さて、水回復魔法を使えることを明かすか、それとも光回復魔法が使えるようになったと明かすべきか……。光回復魔法の方が、今はいいだろうな。厄介ごとが増えれば、対処しきれなくなるからな。
「そうだな……。光回復魔法が使えるようになったことにするのはどうだ? 少し強めの」と、俺が言うと、ジルは少し考え込んでしまった。
「……、うーん、そうだな。水回復魔法よりかは、厄介ごとは少ないだろうな。今回、回復させたのは側近だし、何とか助けたい気持ちも相まって、普段以上の回復力が出せたと説明すれば、納得はしてくれるだろうな。」
「そうだな。それに俺の水回復魔法は、傷跡とかも治せるんだよ。これが貴族にとってどれほど有用か、特にご令嬢方にな」と、俺が言うと、ジルも同意してくれた。

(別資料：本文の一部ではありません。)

(* ===== verification/OrdMap.v ===== *)
(** [std::map]: association lists sorted by [operator<], with iteration in key
    order, [operator[]], [find], [erase] and the [upper_bound]/[--it] idiom.

    [StrictOrd] is what [std::map] asks of [operator<]; the keys the program
    uses (integers, strings, pairs, the eBPF stack key) are instances. *)
From stdpp Require Import base strings list.
From Stdlib Require Import ZArith Lia Ascii.
From S2P Require Import Prelude CppString.

Class StrictOrd (K : Type) := {
  ltb : K → K → bool;
  ltb_irrefl a : ltb a a = false;
  ltb_trans a b c : ltb a b = true → ltb b c = true → ltb a c = true;
  ltb_total a b : ltb a b = false → ltb b a = false → a = b;
}.

(** * Instances *)

#[global] Instance Z_ord : StrictOrd Z.
Proof. refine {| ltb := Z.ltb |}; intros; lia. Defined.

(** Lexicographic comparison of bytes, as [std::string::compare]. *)
Fixpoint str_ltb (s t : string) : bool :=
  match s, t with
  | _, "" => false
  | "", String _ _ => true
  | String a s', String b t' =>
      if (N_of_ascii a <? N_of_ascii b)%N then true
      else if (N_of_ascii b <? N_of_ascii a)%N then false
      else str_ltb s' t'
  end%string.

Lemma N_of_ascii_inj a b : N_of_ascii a = N_of_ascii b → a = b.
Proof. intros H. rewrite <-(ascii_N_embedding a), <-(ascii_N_embedding b). congruence. Qed.

Lemma str_ltb_irrefl s : str_ltb s s = false.
Proof. induction s as [|a s IH]; simpl; [done|]. rewrite N.ltb_irrefl. done. Qed.

Lemma str_ltb_trans s t u : str_ltb s t = true → str_ltb t u = true → str_ltb s u = true.
Proof.
  revert t u. induction s as [|a s IH]; intros [|b t] [|c u]; simpl; try done.
  destruct (N.ltb_spec (N_of_ascii a) (N_of_ascii b)),
    (N.ltb_spec (N_of_ascii b) (N_of_ascii c)),
    (N.ltb_spec (N_of_ascii a) (N_of_ascii c)),
    (N.ltb_spec (N_of_ascii b) (N_of_ascii a)),
    (N.ltb_spec (N_of_ascii c) (N_of_ascii b)),
    (N.ltb_spec (N_of_ascii c) (N_of_ascii a)); try done; try lia; eauto.
Qed.

Lemma str_ltb_total s t : str_ltb s t = false → str_ltb t s = false → s = t.
Proof.
  revert t. induction s as [|a s IH]; intros [|b t]; simpl; try done.
  destruct (N.ltb_spec (N_of_ascii a) (N_of_ascii b)),
    (N.ltb_spec (N_of_ascii b) (N_of_ascii a)); try done.
  intros. f_equal; [apply N_of_ascii_inj; lia|auto].
Qed.

#[global] Instance string_ord : StrictOrd string.
Proof.
  refine {| ltb := str_ltb |};
    [apply str_ltb_irrefl|apply str_ltb_trans|apply str_ltb_total].
Defined.

(** [std::pair]'s [operator<]. *)
#[global] Instance pair_ord {A B} `{StrictOrd A, StrictOrd B} : StrictOrd (A * B).
Proof.
  refine {| ltb := λ p q, ltb p.1 q.1 || (negb (ltb q.1 p.1) && ltb p.2 q.2) |}.
  - intros [a b]. simpl. by rewrite !ltb_irrefl.
  - intros [a1 b1] [a2 b2] [a3 b3]. simpl.
    destruct (ltb a1 a2) eqn:E12; simpl.
    + intros _. destruct (ltb a2 a3) eqn:E23; simpl.
      { by rewrite (ltb_trans _ _ _ E12 E23). }
      destruct (ltb a3 a2) eqn:E32; simpl; [done|].
      by rewrite <-(ltb_total _ _ E23 E32), E12.
    + destruct (ltb a2 a1) eqn:E21; simpl; [done|].
      rewrite (ltb_total _ _ E12 E21). destruct (ltb a2 a3); simpl; [done|].
      destruct (ltb a3 a2); simpl; [done|]. apply ltb_trans.
  - intros [a1 b1] [a2 b2]. simpl. rewrite !orb_false_iff.
    intros [E12 H1] [E21 H2]. rewrite E12, E21 in *. simpl in *.
    by rewrite (ltb_total _ _ E12 E21), (ltb_total _ _ H1 H2).
Defined.

Lemma ltb_asym {K} `{StrictOrd K} (a b : K) : ltb a b = true → ltb b a = false.
Proof.
  intros Hab. destruct (ltb b a) eqn:Hba; [|done].
  pose proof (ltb_trans _ _ _ Hab Hba) as Haa. by rewrite ltb_irrefl in Haa.
Qed.

(** * Maps *)

Section omap.
Context {K V : Type} `{StrictOrd K}.
Implicit Types (m : list (K * V)) (k : K).

(** [m.find(k)] *)
Fixpoint om_get k m : option V :=
  match m with
  | [] => None
  | (k', v) :: m' =>
      if ltb k k' then None else if ltb k' k then om_get k m' else Some v
  end.

(** [m[k] = f(m[k])], where [f] sees [None] for a key that is not there yet. *)
Fixpoint om_upd k (f : option V → V) m : list (K * V) :=
  match m with
  | [] => [(k, f None)]
  | (k', v) :: m' =>
      if ltb k k' then (k, f None) :: m
      else if ltb k' k then (k', v) :: om_upd k f m'
      else (k', f (Some v)) :: m'
  end.

(** [m[k] = v] *)
Definition om_set k v m : list (K * V) := om_upd k (λ _, v) m.

(** [m.erase(k)] *)
Fixpoint om_erase k m : list (K * V) :=
  match m with
  | [] => []
  | (k', v) :: m' =>
      if ltb k k' then m else if ltb k' k then (k', v) :: om_erase k m' else m'
  end.

(** [it = m.upper_bound(k); if (it == m.begin()) none; --it; *it] *)
Fixpoint om_floor k m : option (K * V) :=
  match m with
  | [] => None
  | (k', v) :: m' =>
      if ltb k k' then None
      else match om_floor k m' with Some p => Some p | None => Some (k', v) end
  end.

(** The keys are strictly increasing. *)
Fixpoint om_wf m : Prop :=
  match m with
  | [] => True
  | (k, _) :: m' => Forall (λ p, ltb k p.1 = true) m' ∧ om_wf m'
  end.

Lemma om_get_upd_eq k f m : om_get k (om_upd k f m) = Some (f (om_get k m)).
Proof.
  induction m as [|[k' v] m IH]; simpl; [by rewrite ltb_irrefl|].
  destruct (ltb k k') eqn:E1; simpl; [by rewrite ltb_irrefl|].
  destruct (ltb k' k) eqn:E2; simpl; by rewrite E1, E2.
Qed.

Lemma om_get_upd_ne k j f m : k ≠ j → om_get j (om_upd k f m) = om_get j m.
Proof.
  intros Hne. induction m as [|[k' v] m IH]; simpl.
  - destruct (ltb j k) eqn:E1; [done|]. destruct (ltb k j) eqn:E2; [done|].
    by destruct Hne; apply ltb_total.
  - destruct (ltb k k') eqn:E1; simpl.
    + destruct (ltb j k) eqn:E2; [by rewrite (ltb_trans _ _ _ E2 E1)|].
      destruct (ltb k j) eqn:E3; [done|]. by destruct Hne; apply ltb_total.
    + destruct (ltb k' k) eqn:E2; simpl.
      * by rewrite IH.
      * rewrite (ltb_total _ _ E2 E1) in *.
        destruct (ltb j k) eqn:E3, (ltb k j) eqn:E4; try done.
        by destruct Hne; apply ltb_total.
Qed.

Lemma om_upd_keys k f m (P : K → Prop) :
  P k → Forall (λ p, P p.1) m → Forall (λ p, P p.1) (om_upd k f m).
Proof.
  intros Hk. induction 1 as [|[k' v] m Hk' Hm IH]; simpl; [by constructor|].
  destruct (ltb k k'); [repeat (constructor; simpl in *; auto)|].
  destruct (ltb k' k); repeat (constructor; simpl in *; auto).
Qed.

Lemma om_upd_wf k f m : om_wf m → om_wf (om_upd k f m).
Proof.
  induction m as [|[k' v] m IH]; simpl; [done|]. intros [Hall Hwf].
  destruct (ltb k k') eqn:E1; simpl.
  - split; [|done]. constructor; [done|]. eapply Forall_impl; [exact Hall|].
    intros [k'' v''] ?. by eapply ltb_trans.
  - destruct (ltb k' k) eqn:E2; simpl; (split; [|by auto]); [|done].
    by apply (om_upd_keys k f m (λ j, ltb k' j = true)).
Qed.

Lemma om_get_below k m : Forall (λ p, ltb k p.1 = true) m → om_get k m = None.
Proof. destruct 1 as [|[k' v] m E]; simpl in *; [done|]. by rewrite E. Qed.

(** A sorted map is determined by its lookups. *)
Lemma om_ext m1 m2 :
  om_wf m1 → om_wf m2 → (∀ k, om_get k m1 = om_get k m2) → m1 = m2.
Proof.
  revert m2. induction m1 as [|[k1 v1] m1 IH]; intros [|[k2 v2] m2] Hw1 Hw2 Heq;
    simpl in *; [done| | |].
  - specialize (Heq k2). by rewrite ltb_irrefl in Heq.
  - specialize (Heq k1). by rewrite ltb_irrefl in Heq.
  - destruct Hw1 as [Ha1 Hw1], Hw2 as [Ha2 Hw2].
    assert (k1 = k2) as ->.
    { pose proof (Heq k1) as H1. pose proof (Heq k2) as H2. rewrite ltb_irrefl in H1, H2.
      destruct (ltb k1 k2) eqn:E12; [done|]. destruct (ltb k2 k1) eqn:E21; [done|].
      by apply ltb_total. }
    pose proof (Heq k2) as Hv. rewrite ltb_irrefl in Hv. simplify_eq. f_equal.
    apply IH; [done..|]. intros k. specialize (Heq k).
    destruct (ltb k k2) eqn:E1.
    + rewrite !om_get_below; [done| |];
        (eapply Forall_impl; [eassumption|]; intros [] ?; simpl in *; by eapply ltb_trans).
    + destruct (ltb k2 k) eqn:E2; [done|].
      rewrite (ltb_total _ _ E1 E2). by rewrite !om_get_below.
Qed.

Lemma om_elem_of k v m : om_wf m → (k, v) ∈ m ↔ om_get k m = Some v.
Proof.
  induction m as [|[k' v'] m IH]; simpl; [by rewrite elem_of_nil|].
  intros [Hall Hwf]. rewrite elem_of_cons, IH by done. split.
  - intros [Heq|Hget]; [simplify_eq; by rewrite ltb_irrefl|].
    assert (ltb k' k = true) as E.
    { apply IH in Hget; [|done]. rewrite Forall_forall in Hall. apply (Hall _ Hget). }
    by rewrite E, (ltb_asym _ _ E).
  - destruct (ltb k k') eqn:E1; [done|]. destruct (ltb k' k) eqn:E2; [auto|].
    rewrite (ltb_total _ _ E1 E2). intros; simplify_eq. auto.
Qed.

Lemma om_floor_Some k m k' v :
  om_wf m → om_floor k m = Some (k', v) →
  om_get k' m = Some v ∧ ltb k k' = false ∧
  ∀ j w, om_get j m = Some w → ltb k' j = true → ltb k j = true.
Proof.
  induction m as [|[k0 v0] m IH]; simpl; [done|]. intros [Hall Hwf].
  destruct (ltb k k0) eqn:E0; [done|].
  destruct (om_floor k m) as [[k1 v1]|] eqn:Ef; intros; simplify_eq.
  - destruct (IH Hwf eq_refl) as (Hget & Hle & Hmax).
    assert (ltb k0 k' = true) as E1.
    { apply om_elem_of in Hget; [|done]. rewrite Forall_forall in Hall. apply (Hall _ Hget). }
    rewrite E1, (ltb_asym _ _ E1). split; [done|]. split; [done|]. intros j w Hj Hlt.
    destruct (ltb j k0) eqn:E2; [done|]. destruct (ltb k0 j) eqn:E3; [eauto|].
    by rewrite (ltb_total _ _ E2 E3), (ltb_asym _ _ E1) in Hlt.
  - rewrite ltb_irrefl. split; [done|]. split; [done|]. intros j w Hj Hlt.
    rewrite Hlt, (ltb_asym _ _ Hlt) in Hj.
    destruct m as [|[k1 v1] m]; [done|]. simpl in *.
    destruct (ltb k k1) eqn:E1; [|by destruct (om_floor k m)].
    destruct (ltb j k1) eqn:E2; [done|]. destruct (ltb k1 j) eqn:E3.
    + by eapply ltb_trans.
    + by rewrite <-(ltb_total _ _ E3 E2).
Qed.

Lemma om_floor_None k m :
  om_wf m → om_floor k m = None → ∀ j w, om_get j m = Some w → ltb k j = true.
Proof.
  destruct m as [|[k0 v0] m]; simpl; [done|]. intros [Hall Hwf].
  destruct (ltb k k0) eqn:E0; [|by destruct (om_floor k m)]. intros _ j w.
  destruct (ltb j k0) eqn:E1; [done|]. destruct (ltb k0 j) eqn:E2; intros.
  - by eapply ltb_trans.
  - by rewrite <-(ltb_total _ _ E2 E1).
Qed.

Lemma om_erase_sub k m p : p ∈ om_erase k m → p ∈ m.
Proof.
  induction m as [|[k' v] m IH]; simpl; [done|].
  destruct (ltb k k'); [done|]. destruct (ltb k' k); rewrite ?elem_of_cons; naive_solver.
Qed.

Lemma om_erase_wf k m : om_wf m → om_wf (om_erase k m).
Proof.
  induction m as [|[k' v] m IH]; simpl; [done|]. intros [Hall Hwf].
  destruct (ltb k k'); [done|]. destruct (ltb k' k); simpl; [|done].
  split; [|auto]. apply Forall_forall. intros p Hp%om_erase_sub.
  by rewrite Forall_forall in Hall; apply Hall.
Qed.

Lemma om_get_erase_eq k m : om_wf m → om_get k (om_erase k m) = None.
Proof.
  induction m as [|[k' v] m IH]; simpl; [done|]. intros [Hall Hwf].
  destruct (ltb k k') eqn:E1; simpl; [by rewrite E1|].
  destruct (ltb k' k) eqn:E2; simpl.
  - rewrite E1, E2. auto.
  - rewrite (ltb_total _ _ E1 E2). by apply om_get_below.
Qed.

Lemma om_get_erase_ne k j m : om_wf m → k ≠ j → om_get j (om_erase k m) = om_get j m.
Proof.
  intros Hwf Hne. induction m as [|[k' v] m IH]; simpl; [done|]. destruct Hwf as [Hall Hwf].
  destruct (ltb k k') eqn:E1; simpl; [done|].
  destruct (ltb k' k) eqn:E2; simpl; [by rewrite IH|].
  rewrite (ltb_total _ _ E2 E1) in *.
  destruct (ltb j k) eqn:E3.
  - apply om_get_below. eapply Forall_impl; [exact Hall|].
    intros [] ?; simpl in *. by eapply ltb_trans.
  - destruct (ltb k j) eqn:E4; [done|]. by destruct Hne; apply ltb_total.
Qed.

(** Two updates at different keys commute. *)
Lemma om_upd_comm k1 k2 f g m :
  om_wf m → k1 ≠ k2 →
  om_upd k1 f (om_upd k2 g m) = om_upd k2 g (om_upd k1 f m).
Proof.
  intros Hwf Hne. apply om_ext; [by repeat apply om_upd_wf..|]. intros k.
  assert (k = k1 ∨ k ≠ k1 ∧ k = k2 ∨ k ≠ k1 ∧ k ≠ k2) as [->|[[? ->]|[? ?]]].
  { destruct (ltb k k1) eqn:A1, (ltb k1 k) eqn:A2, (ltb k k2) eqn:B1, (ltb k2 k) eqn:B2;
    repeat match goal with
    | H1 : ltb ?a ?b = false, H2 : ltb ?b ?a = false |- _ =>
        pose proof (ltb_total _ _ H1 H2); clear H1; subst
    end; rewrite ?ltb_irrefl in *; try discriminate; auto;
    try (right; left; split; [|done]; intros ->; by rewrite ltb_irrefl in * );
    right; right; split; intros ->; by rewrite ltb_irrefl in *. }
  - by rewrite om_get_upd_eq, !om_get_upd_ne, om_get_upd_eq by done.
  - by rewrite om_get_upd_ne, !om_get_upd_eq, om_get_upd_ne by done.
  - by rewrite !om_get_upd_ne by done.
Qed.
End omap.

#[export] Hint Resolve om_upd_wf om_erase_wf : drop.
#[export] Hint Resolve I : drop.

「あぁ、そうだな。これからも空間属性以上に隠していくべきだろうな。別方面からも狙われる恐れがあるからな。」
「あぁ、自分から面倒ごとの種をまき散らすなんて、御免だからな。協力を頼む。」
ーー
それから俺たちは、一日休んだ後にサンドール邸へと帰ることにした。
「大変お世話になりました、カーサード卿」と、俺たちは感謝の意を伝えた。
「とんでもございません、まったくお構いもできなかったうえに、あのようなことになってしまい……」と、カーサード卿は、苦虫を嚙み潰したような顔で謝罪してきた。
あの事件は、カーサード卿のせいではないのにな……、自分の領地内で起きたことだから、責任を感じているのかもしれないな。
「カーサード卿のせいではありませんよ。それに、ここでの滞在はとても楽しい時間でした。また、訪れてもよろしいでしょうか?」と、俺が言うと、「えぇ、もちろんです。ローウェルのことを、よろしくお願いいたします」と、笑顔で言ってくれた。
俺の挨拶が一段落すると、マクウェル兄上が前に出た。
「カーサード卿、サンドール家を代表してお礼を申し上げます。この度のもてなしに加え、弟やその側近の介抱の手配、感謝の念に堪えません。」
「とんでもございません、私どもにとっても素敵な時間でした。またのお越しをお待ちしております。」
「えぇ、是非。又お話を聞かせてください。」
俺たちの挨拶が済むと、カーサード卿はローウェルに向き直り、「アース様は素敵な方だ。誠心誠意、お仕えしなさい」と、ローウェルの肩をつかみながら言った。
それに対してローウェルは、「はい、父上」と、力強くうなずいた。
それから、俺たちは、大窓でサンドール邸へと帰還した。